Port paint is also used in the Dwight Street Book Club cocktail, whose ingredients include port essence, white El Dorado rum, lime, Carpano vermouth, Pedro Ximenez sherry, and burnt cinnamon simple syrup, all poured over the port paint.

One of the paints he uses most frequently is made with Lillet Blonde that has been reduced in a rotary evaporator. He uses this for Mary’s Liquor Cabinet cocktail and the Depressed Scientist, which is made with Chartreuse essence, Chartreuse Paint, Lillet Blonde paint, mescal, lime, triple sec and chocolate essence.

Redux @ItsToddMaul does drinks w/ a side of science https://t.co/LRQN5mhxYP … via @EaterBoston

— Kitty Kaufman (@KittyKaufman) March 13, 2016

It’s not just drinks he uses up: Maul also makes ice cubes from the sediment of day-old juice that has been spun out in a centrifuge, or from purees made from fruit that’s about to turn.

“We blend the juice, weigh it and cut it with alcohol by weight before making it into ice cubes in the blast freezer,” he says. Flavored ice cubes like these are used in multiple cocktails, including the S&G (mango ice cut with Aperol and agricole rhum), the WhafTiki (one almond ice cube and one pineapple ice cube), and the Singapore Sling (tart cherry ice cubes). “As those drinks are consumed, the ice melts and changes the taste and mouthfeel of the cocktail,” Maul adds.
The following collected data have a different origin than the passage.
(** The next hop is not known: the client asks, the server answers, and the
    SYN leaves. *)
Lemma syn_leaves_later w nC aC nS aS conns k ports moved :
  apart w nC aC nS aS conns → strangers nC nS →
  ∃ fuel w1 a t opts frame nC', goes_on k ports moved w fuel w1 ∧
    under_way k w w1 nC aC a t opts frame (knows (from_addrv4 nhC) srcC nS) aS conns nC'.
Proof.
  intros [Hw [Hst Hidle] Hfree Hsk _ [HidC HidS] Hserver Hnone [Hre Hle]]
    [Hhop Htap [Hfrom Hvia] [Hls Hlm] Hhas Hback].
  destruct (connect_asks (Hh := pl_host (pl AtClient)) (pl_addr (pl AtClient)) run_cb (Heven AtClient)
    (pl_junk (pl AtClient)) (pl_isn (pl AtClient)) (pl_port (pl AtClient)) (client_ w) nC aC te sk k nhC
    (pl_dev (pl AtClient)) srcC ports moved (Hjunk AtClient) (Hisn AtClient))
    as (s1 & s2 & a2 & t2 & opts & f & E1 & W1 & Hst2 & (Hr & Hd & Hcar) & Hopts & Hb2 & Hss & Hu & Hn & Hm & Hmem);
    [done..|].
  set (q := question srcC (from_addrv4 nhC) (via_addrv4 nhC)).
  set (ask := request (Hh := pl_host (pl AtClient)) nhC srcC) in *.
  pose proof (at_side_run pl run_cb AtClient (connects k ports moved) w s1 s2 _ E1
    (bind_run_Ok _ _ _ () s2 [] () s2 [] W1 eq_refl)) as EC.
  cbn in EC. rewrite Hw, decide_True in EC by done.
  destruct (question_round (Hh := pl_host (pl AtServer)) (pl_addr (pl AtServer)) run_cb (pl_junk (pl AtServer))
    (pl_isn (pl AtServer)) (pl_port (pl AtServer)) (server_ w) nS aS srcC (from_addrv4 nhC) (via_addrv4 nhC) macC
    (pl_dev (pl AtServer))) as (s3 & s4 & E3 & W3 & Hst4); [by destruct Hserver..| |done|done|done|done|].
  { destruct Hback as ((_ & _ & _ & _ & Hdev) & _). exact Hdev. }
  set (answer := arp_frame (Hh := pl_host (pl AtServer)) srcC macC (Arp.reply_header q macC)) in *.
  fold q in E3. rewrite <- (arp_frame_host (H1 := pl_host (pl AtClient))) in E3. fold ask in E3.
  pose proof (deliver_frame pl run_cb AtServer ask [] (mk_wired s2 (server_ w) [(AtServer, ask)]) s3 s4 _ eq_refl
    ltac:(unfold ask, request; rewrite length_arp_frame; lia) E3 (bind_run_Ok _ _ _ () s4 [] () s4 [] W3 eq_refl)) as ES.
  cbn in ES. rewrite decide_True in ES by done.
  set (n2 := with_waiting f (via_addrv4 nhC) (one_sent nC)) in *.
  destruct (reply_round (Hh := pl_host (pl AtClient)) (pl_addr (pl AtClient)) run_cb (pl_junk (pl AtClient))
    (pl_isn (pl AtClient)) (pl_port (pl AtClient)) s2 n2 a2 srcC (from_addrv4 nhC) (via_addrv4 nhC) macC f
    (pl_dev (pl AtClient))) as (s5 & s6 & E5 & W5 & Hst6); [done..| | |done|done|done|done|done|].
  { by destruct Hhop as (_ & _ & _ & _ & Hdev & _). }
  { apply waiting_with. by destruct Hhop as (_ & _ & _ & _ & _ & Hwait). }
  set (n3 := without_waiting _ _) in Hst6. fold q in E5.
  rewrite (arp_frame_host (H2 := pl_host (pl AtServer))) in E5. fold answer in E5. set (frame := _ ++ _) in E5.
  pose proof (deliver_frame pl run_cb AtClient answer [] (mk_wired s2 s4 [(AtClient, answer)]) s5 s6 _ eq_refl
    ltac:(unfold answer; rewrite length_arp_frame; lia) E5 (bind_run_Ok _ _ _ () s6 [] () s6 [] W5 eq_refl)) as ER.
  cbn in ER. rewrite decide_True in ER by done.
  exists 3%nat, (mk_wired s6 s4 [(AtServer, frame)]), a2, t2, opts, frame, n3. split.
  - intros w' es E. apply (bind_run_Ok _ _ _ () _ [] () w' es EC).
    eapply (until_quiet_step pl run_cb 7 _ _ [] _ es); [done|exact ES|].
    by eapply (until_quiet_step pl run_cb 6 _ _ [] _ es); [|exact ER|].
  - destruct (resolved_way f (one_sent nC) (addrv4 (te_remote_ep te)) nhC (pl_dev (pl AtClient)) srcC macC Hhop)
      as [_ Hway]. split; try done.
    + destruct Hserver as [_ Hidle' ? ? ? ?]. by split.
    + split; [|done]. split; [exact Hway|]. split; [|exact Htap]. destruct Hway as (_ & _ & _ & _ & Hdev). by eexists.
    + split; [done|]. split; [apply u16_is_u|done].
Qed.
He also uses lime husks, which he sears in a frying pan, then soaks in tequila. This tequila is then used to make Scorched Earth, a cocktail that also contains Gran Classico Bitter, lime juice and orange clement shrub, and has a burnt strawberry for a garnish.
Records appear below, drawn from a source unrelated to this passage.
(** The slots [slots] of the node [nodeID] and its pins [pins] go
    together: the same names in the same order, and under each name the
    pin that carries the identity made of [nodeID], [tag] and the name and
    refers to the slot object, which carries the name, the owner and the
    same identity. *)
Definition pinned (tag : string) (h : list Info.t) (nodeID : string)
    (slots : list (string * nat)) (pins : list (string * Pin.t)) : Prop :=
  OrderedDict.keys pins = OrderedDict.keys slots
  /\ forall k a,
       OrderedDict.get k slots = Some a ->
       OrderedDict.get k pins
       = Some {| Pin.ID := nodeID +:+ tag +:+ k; Pin.name := k;
                 Pin.info := a; Pin.node := nodeID |}
       /\ exists o,
            h !! a = Some o
            /\ Info.name o = k
            /\ Info.owner o = Some nodeID
            /\ Info.ID o = Some (nodeID +:+ tag +:+ k).

(** The class of the example once its statement has run:
    [class T(Node): Input(A); Output(Out); Input(B)]. *)
Definition example_state : Interp.t :=
  snd (class_stmt "T" None [Input decl_A; Output decl_Out; Input decl_B]
         empty_interp).

Definition example_class : Class.t :=
  {| Class.__name__ := "T";
     Class.__inputs__ := [("A", 0%nat); ("B", 1%nat)];
     Class.__outputs__ := [("Out", 2%nat)] |}.
Lemma retry_budget_aux cfg j (d : nat) :
  forall c w,
    clean w -> quiet w -> sole_queued j c (committed w) ->
    d = Z.to_nat (Kiro.max_retries cfg - c - 1) ->
    (forall k, (k <= d)%nat ->
       exists wk r,
         Kiro.run_steps cfg k (Draining, w) = (Draining, wk) /\
         committed wk !! j = Some r /\
         status r = queued /\
         COALESCE (retry_count r) 0 = c + Z.of_nat k) /\
    exists wN r w',
      Kiro.run_steps cfg (S d) (Draining, w) = (Draining, wN) /\
      committed wN !! j = Some r /\
      status r = failed /\
      retry_count r = Some (c + Z.of_nat (S d)) /\
      is_Some (error_message r) /\
      Kiro.run_step cfg (Draining, wN) = (Waiting, w').
Proof.
  induction d as [|d IH]; intros c w Hclean Hquiet Hsole Hd.
  - assert (forall k, (k <= 0)%nat ->
              exists wk r,
                Kiro.run_steps cfg k (Draining, w) = (Draining, wk) /\
                committed wk !! j = Some r /\ status r = queued /\
                COALESCE (retry_count r) 0 = c + Z.of_nat k) as H0.
    { intros k Hk. assert (k = 0)%nat as -> by lia.
      destruct Hsole as [(r & Hlk & Hst & Hc) _].
      exists w, r. repeat split; try done. simpl. lia. }
    split; [exact H0|].
    destruct (failing_cycle cfg j c w Hclean Hquiet Hsole)
      as (w1 & r1 & Hrun & Hclean1 & Hquiet1 & Hlk1 & Hrc1 & Hoth1 & Hcase).
    replace (c + 1 >=? Kiro.max_retries cfg) with true in Hcase
      by (symmetry; rewrite Z.geb_leb; apply Z.leb_le; lia).
    destruct Hcase as [Hst1 Hmsg1].
    destruct (process_once_drained cfg w1 (quiet_next_served _ Hquiet1))
      as [w2 Hlast].
    { intros j' r' Hj'. rewrite Hclean1 in Hj'.
      destruct (decide (j' = j)) as [->|Hne]; [|by eapply Hoth1].
      assert (r' = r1) as -> by congruence. by rewrite Hst1. }
    exists w1, r1, w2. rewrite run_steps_S, (run_step_drains _ _ _ Hrun).
    split; [done|]. split; [done|]. split; [done|].
    split; [rewrite Hrc1; f_equal; lia|]. split; [done|].
    unfold Kiro.run_step, loop_step. by rewrite Hlast.
  - destruct (failing_cycle cfg j c w Hclean Hquiet Hsole)
      as (w1 & r1 & Hrun & Hclean1 & Hquiet1 & Hlk1 & Hrc1 & Hoth1 & Hcase).
    replace (c + 1 >=? Kiro.max_retries cfg) with false in Hcase
      by (symmetry; rewrite Z.geb_leb; apply Z.leb_gt; lia).
    assert (sole_queued j (c + 1) (committed w1)) as Hsole1.
    { split; [|exact Hoth1]. exists r1. by rewrite Hrc1. }
    destruct (IH (c + 1) w1 Hclean1 Hquiet1 Hsole1 ltac:(lia))
      as [IH1 (wN & r & w' & HN & HlkN & HstN & HrcN & HmsgN & Hlast)].
    split.
    + intros [|k] Hk.
      * destruct Hsole as [(r0 & Hlk & Hst & Hc) _].
        exists w, r0. repeat split; try done. simpl. lia.
      * destruct (IH1 k ltac:(lia)) as (wk & rk & Hk1 & Hk2 & Hk3 & Hk4).
        exists wk, rk. rewrite run_steps_S, (run_step_drains _ _ _ Hrun).
        repeat split; try done. lia.
    + exists wN, r, w'. rewrite run_steps_S, (run_step_drains _ _ _ Hrun).
      repeat split; try done. rewrite HrcN. f_equal. lia.
Qed.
And he’ll soak leftovers from the kitchen—from peach pits to blood orange peels—in vodka to bring in some fruity notes.

“Margins are so small that we try to use everything we can,” Maul says. “We are trying to look at the future of bartending; we are trying to rethink how bartending is done.”

The equipment of choice at Salt’s Cure in Los Angeles is a dehydrator, which bar manager Daniel Zacharczuk uses to dry leftover pulp from juicing fruits (most frequently pineapples, grapefruit and blood oranges).

“The process of drying them out removes their water content and makes the pulp firm and crispy,” he says. “We don't add anything to the pulps as they have plenty of natural residual sugar and acidity.”

The dried pulp—which comes out of the dehydrator in sheets and is then broken up—is served to guests at the bar to snack on with their drinks.

The fruit is dehydrated for several days—a couple of days for pineapples because any longer and the sugars caramelize—but citrus fruits need longer since they contain more water, or they come out like taffy. “People prefer crunch than chew with their drinks,” Zacharczuk says.

He also dehydrates pulp that’s left over when tomatoes are juiced for bloody marys and makes a tomato chip that’s used to garnish the drink.

In December and January, Zacharczuk uses unused spirits and wines to make mulled wine. "It’s a great opportunity to offer something refreshing to some and familiar to others,” he says. "A bittered mulled wine can, fairly, be interpreted as a Amaro-esque cordial.”

He always leaves it overnight for the flavors to meld before serving. He typically makes it with red wine, though says he could do it with white too, and adds a little alcohol to fortify it and preserve it. It keeps for about a month with alcohol in and a couple of weeks without.

Eater LA

The Perennial in San Francisco turns leftover citrus juice into sherbert.

“Any juice we end up not using, we mix with milk and pineapple gum syrup, lemon, lime and orange juice, then freeze it and spin it in a Pacojet, which makes a really great fine-textured ice cream,” says bar director Jennifer Colliau. Her own company, Small Hand Foods, produces the pineapple gum syrup.

This sherbert is then added to the Pisco Punch cocktail, which is served in a coupe glass. It contains ice cold pisco (from the freezer), pineapple gum syrup, lemon juice, and a sprinkle of concha, a Peruvian toasted corn that’s like less refined Corn Nuts—crunchy toasted corn.

This drink, she says, “is not too sweet so makes a pretty good palate cleanser and it’s also a not-too-rich dessert. It’s got some milk but is not a milky drink. It’s like a dessert then turns into a drink.”